**GOAL OF THE EXERCISE**
Repeat exactly, and only, the lines below starting at the line that contains "#[local] Unset Elimination Schemes." and ending at the line that contains "the seed identifiers", inclusive of both.

──────────

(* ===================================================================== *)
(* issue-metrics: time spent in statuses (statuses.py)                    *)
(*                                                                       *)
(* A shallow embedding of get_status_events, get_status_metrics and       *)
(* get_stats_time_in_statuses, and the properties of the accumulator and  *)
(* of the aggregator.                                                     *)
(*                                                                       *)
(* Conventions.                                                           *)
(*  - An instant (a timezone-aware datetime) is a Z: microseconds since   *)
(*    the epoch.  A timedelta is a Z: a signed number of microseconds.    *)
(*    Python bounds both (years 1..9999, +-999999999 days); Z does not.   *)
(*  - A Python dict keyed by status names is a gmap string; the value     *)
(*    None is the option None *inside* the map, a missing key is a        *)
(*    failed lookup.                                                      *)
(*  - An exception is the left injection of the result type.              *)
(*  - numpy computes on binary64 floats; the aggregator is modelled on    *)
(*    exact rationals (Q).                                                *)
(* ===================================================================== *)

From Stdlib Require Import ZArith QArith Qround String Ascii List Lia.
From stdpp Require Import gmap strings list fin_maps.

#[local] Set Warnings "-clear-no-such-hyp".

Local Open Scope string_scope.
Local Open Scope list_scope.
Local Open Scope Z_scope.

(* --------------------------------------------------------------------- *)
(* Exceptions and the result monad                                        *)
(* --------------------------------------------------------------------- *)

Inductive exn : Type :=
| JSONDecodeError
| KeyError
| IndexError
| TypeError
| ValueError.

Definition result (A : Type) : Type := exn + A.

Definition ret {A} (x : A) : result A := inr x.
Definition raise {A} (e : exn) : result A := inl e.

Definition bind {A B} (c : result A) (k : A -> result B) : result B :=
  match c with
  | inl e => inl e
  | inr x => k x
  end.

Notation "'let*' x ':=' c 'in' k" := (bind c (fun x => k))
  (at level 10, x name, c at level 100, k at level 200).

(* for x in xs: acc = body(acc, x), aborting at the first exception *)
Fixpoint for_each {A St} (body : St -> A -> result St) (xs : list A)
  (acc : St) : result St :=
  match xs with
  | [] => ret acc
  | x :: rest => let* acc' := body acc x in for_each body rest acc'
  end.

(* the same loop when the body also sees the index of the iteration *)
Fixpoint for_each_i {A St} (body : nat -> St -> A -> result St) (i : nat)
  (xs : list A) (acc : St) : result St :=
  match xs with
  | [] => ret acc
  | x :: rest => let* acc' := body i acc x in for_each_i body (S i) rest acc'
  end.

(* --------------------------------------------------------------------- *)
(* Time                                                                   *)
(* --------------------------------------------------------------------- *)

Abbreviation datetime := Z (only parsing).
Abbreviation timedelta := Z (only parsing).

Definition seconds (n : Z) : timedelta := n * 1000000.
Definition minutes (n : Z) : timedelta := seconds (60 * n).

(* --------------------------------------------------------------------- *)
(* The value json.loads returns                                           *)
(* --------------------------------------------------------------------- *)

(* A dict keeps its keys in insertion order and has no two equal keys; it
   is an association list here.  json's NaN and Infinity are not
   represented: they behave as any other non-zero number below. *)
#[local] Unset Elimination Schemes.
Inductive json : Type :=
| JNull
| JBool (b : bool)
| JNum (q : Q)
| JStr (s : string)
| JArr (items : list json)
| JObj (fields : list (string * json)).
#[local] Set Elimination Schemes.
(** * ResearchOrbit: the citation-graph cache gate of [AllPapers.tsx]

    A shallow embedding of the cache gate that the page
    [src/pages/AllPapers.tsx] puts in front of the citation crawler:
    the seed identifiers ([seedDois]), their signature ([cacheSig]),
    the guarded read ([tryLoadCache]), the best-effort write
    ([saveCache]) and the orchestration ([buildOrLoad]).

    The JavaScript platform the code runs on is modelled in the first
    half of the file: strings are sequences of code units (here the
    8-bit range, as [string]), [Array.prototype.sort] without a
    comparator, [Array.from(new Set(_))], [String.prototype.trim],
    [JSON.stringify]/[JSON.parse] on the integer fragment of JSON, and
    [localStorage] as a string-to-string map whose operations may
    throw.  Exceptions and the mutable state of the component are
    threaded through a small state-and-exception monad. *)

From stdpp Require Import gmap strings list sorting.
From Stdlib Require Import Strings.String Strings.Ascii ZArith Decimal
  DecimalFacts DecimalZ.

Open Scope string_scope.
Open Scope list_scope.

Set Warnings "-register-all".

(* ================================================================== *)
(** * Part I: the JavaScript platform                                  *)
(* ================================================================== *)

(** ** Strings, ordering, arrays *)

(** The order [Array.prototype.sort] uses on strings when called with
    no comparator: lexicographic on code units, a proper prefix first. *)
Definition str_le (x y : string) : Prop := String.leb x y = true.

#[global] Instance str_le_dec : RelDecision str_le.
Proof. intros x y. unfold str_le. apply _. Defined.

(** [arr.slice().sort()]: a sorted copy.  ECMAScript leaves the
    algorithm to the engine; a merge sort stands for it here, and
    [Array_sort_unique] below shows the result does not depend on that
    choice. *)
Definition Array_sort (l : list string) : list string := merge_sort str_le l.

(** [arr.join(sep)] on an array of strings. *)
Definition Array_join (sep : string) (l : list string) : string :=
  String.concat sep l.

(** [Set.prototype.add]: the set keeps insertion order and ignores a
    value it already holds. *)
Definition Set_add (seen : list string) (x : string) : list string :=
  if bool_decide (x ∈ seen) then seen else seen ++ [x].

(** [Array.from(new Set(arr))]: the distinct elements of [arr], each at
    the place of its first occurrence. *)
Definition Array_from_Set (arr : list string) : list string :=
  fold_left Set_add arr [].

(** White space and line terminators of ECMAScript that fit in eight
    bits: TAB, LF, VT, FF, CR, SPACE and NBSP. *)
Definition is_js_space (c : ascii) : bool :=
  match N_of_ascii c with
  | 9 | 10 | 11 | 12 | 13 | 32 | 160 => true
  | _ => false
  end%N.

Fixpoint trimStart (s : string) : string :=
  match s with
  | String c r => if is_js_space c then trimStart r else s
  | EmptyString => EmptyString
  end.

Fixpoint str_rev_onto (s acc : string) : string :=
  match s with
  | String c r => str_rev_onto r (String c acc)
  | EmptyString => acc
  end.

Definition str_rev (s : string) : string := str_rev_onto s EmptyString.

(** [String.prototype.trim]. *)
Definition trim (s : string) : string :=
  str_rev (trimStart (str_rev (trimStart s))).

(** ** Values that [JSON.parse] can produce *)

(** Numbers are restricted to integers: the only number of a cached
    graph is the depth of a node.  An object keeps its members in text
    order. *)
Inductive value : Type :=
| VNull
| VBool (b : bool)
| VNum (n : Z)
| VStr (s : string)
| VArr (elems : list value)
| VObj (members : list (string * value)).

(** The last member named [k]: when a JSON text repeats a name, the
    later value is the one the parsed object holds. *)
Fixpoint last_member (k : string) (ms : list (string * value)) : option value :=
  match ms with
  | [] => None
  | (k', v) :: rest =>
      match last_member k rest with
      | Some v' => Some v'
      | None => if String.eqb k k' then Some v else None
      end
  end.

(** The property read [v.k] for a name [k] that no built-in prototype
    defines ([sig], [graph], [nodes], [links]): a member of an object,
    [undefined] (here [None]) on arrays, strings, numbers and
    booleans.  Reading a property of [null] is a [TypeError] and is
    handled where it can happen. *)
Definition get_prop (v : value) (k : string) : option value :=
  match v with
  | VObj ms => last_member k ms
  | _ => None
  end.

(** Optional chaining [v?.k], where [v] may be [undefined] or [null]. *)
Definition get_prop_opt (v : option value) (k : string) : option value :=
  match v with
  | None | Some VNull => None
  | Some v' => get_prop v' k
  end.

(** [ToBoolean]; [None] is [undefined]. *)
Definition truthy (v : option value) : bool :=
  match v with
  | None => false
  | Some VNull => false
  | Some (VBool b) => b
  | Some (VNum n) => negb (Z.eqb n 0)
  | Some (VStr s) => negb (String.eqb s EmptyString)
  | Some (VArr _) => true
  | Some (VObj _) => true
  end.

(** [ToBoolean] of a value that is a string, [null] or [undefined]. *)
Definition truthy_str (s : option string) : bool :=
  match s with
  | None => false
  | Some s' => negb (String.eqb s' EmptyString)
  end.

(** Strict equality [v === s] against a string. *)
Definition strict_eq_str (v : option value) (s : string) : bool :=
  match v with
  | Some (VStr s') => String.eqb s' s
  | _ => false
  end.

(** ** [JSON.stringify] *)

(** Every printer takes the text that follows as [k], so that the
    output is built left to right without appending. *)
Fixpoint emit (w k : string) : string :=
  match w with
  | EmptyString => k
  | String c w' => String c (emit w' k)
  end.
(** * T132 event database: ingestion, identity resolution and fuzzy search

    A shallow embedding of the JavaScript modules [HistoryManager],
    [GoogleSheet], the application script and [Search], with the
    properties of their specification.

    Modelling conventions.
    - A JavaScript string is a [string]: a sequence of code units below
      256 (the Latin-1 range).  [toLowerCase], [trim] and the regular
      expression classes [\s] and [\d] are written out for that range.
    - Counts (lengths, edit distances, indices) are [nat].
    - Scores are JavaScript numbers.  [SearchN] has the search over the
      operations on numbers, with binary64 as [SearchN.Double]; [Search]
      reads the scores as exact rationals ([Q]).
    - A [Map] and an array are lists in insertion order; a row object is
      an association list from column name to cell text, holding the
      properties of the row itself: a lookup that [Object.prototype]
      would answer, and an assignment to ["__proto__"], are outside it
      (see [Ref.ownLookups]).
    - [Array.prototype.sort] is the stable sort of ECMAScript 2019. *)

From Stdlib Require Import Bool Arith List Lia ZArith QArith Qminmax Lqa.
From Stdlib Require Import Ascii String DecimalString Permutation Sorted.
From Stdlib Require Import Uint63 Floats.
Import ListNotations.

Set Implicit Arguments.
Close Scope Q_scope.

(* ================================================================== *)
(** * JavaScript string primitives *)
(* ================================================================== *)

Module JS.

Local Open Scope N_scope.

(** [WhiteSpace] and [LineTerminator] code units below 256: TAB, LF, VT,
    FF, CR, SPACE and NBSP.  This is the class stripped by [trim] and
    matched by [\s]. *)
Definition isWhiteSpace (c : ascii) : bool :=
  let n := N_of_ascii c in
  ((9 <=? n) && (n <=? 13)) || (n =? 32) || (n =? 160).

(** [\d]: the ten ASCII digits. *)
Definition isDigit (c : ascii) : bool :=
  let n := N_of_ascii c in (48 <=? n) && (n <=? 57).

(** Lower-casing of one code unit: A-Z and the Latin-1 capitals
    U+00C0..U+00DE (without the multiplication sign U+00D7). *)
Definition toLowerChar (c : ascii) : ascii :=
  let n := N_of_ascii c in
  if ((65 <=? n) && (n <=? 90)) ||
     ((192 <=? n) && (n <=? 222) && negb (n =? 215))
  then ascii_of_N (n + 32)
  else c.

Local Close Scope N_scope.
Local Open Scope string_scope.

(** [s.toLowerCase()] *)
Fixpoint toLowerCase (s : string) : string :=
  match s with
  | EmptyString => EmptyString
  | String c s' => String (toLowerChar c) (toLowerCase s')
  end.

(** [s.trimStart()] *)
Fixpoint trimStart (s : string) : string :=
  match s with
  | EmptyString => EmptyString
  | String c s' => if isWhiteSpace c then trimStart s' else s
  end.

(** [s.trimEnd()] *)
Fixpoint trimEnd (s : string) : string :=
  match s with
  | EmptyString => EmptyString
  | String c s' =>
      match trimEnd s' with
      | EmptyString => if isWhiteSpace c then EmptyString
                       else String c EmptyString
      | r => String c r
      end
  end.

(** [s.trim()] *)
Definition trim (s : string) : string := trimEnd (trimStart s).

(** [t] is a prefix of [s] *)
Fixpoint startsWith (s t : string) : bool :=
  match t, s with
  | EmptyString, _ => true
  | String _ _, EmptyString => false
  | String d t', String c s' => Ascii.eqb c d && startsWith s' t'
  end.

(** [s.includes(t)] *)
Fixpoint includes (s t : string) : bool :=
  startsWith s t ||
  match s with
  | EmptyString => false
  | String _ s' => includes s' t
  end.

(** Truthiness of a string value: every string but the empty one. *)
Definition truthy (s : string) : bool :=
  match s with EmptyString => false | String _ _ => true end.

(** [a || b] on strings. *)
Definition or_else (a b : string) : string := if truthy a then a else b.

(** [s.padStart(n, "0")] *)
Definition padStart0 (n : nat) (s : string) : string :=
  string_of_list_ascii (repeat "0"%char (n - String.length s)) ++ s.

──────────

**OUTPUT OF THE EXERCISE**
#[local] Unset Elimination Schemes.
Inductive json : Type :=
| JNull
| JBool (b : bool)
| JNum (q : Q)
| JStr (s : string)
| JArr (items : list json)
| JObj (fields : list (string * json)).
#[local] Set Elimination Schemes.
(** * ResearchOrbit: the citation-graph cache gate of [AllPapers.tsx]

    A shallow embedding of the cache gate that the page
    [src/pages/AllPapers.tsx] puts in front of the citation crawler:
    the seed identifiers ([seedDois]), their signature ([cacheSig]),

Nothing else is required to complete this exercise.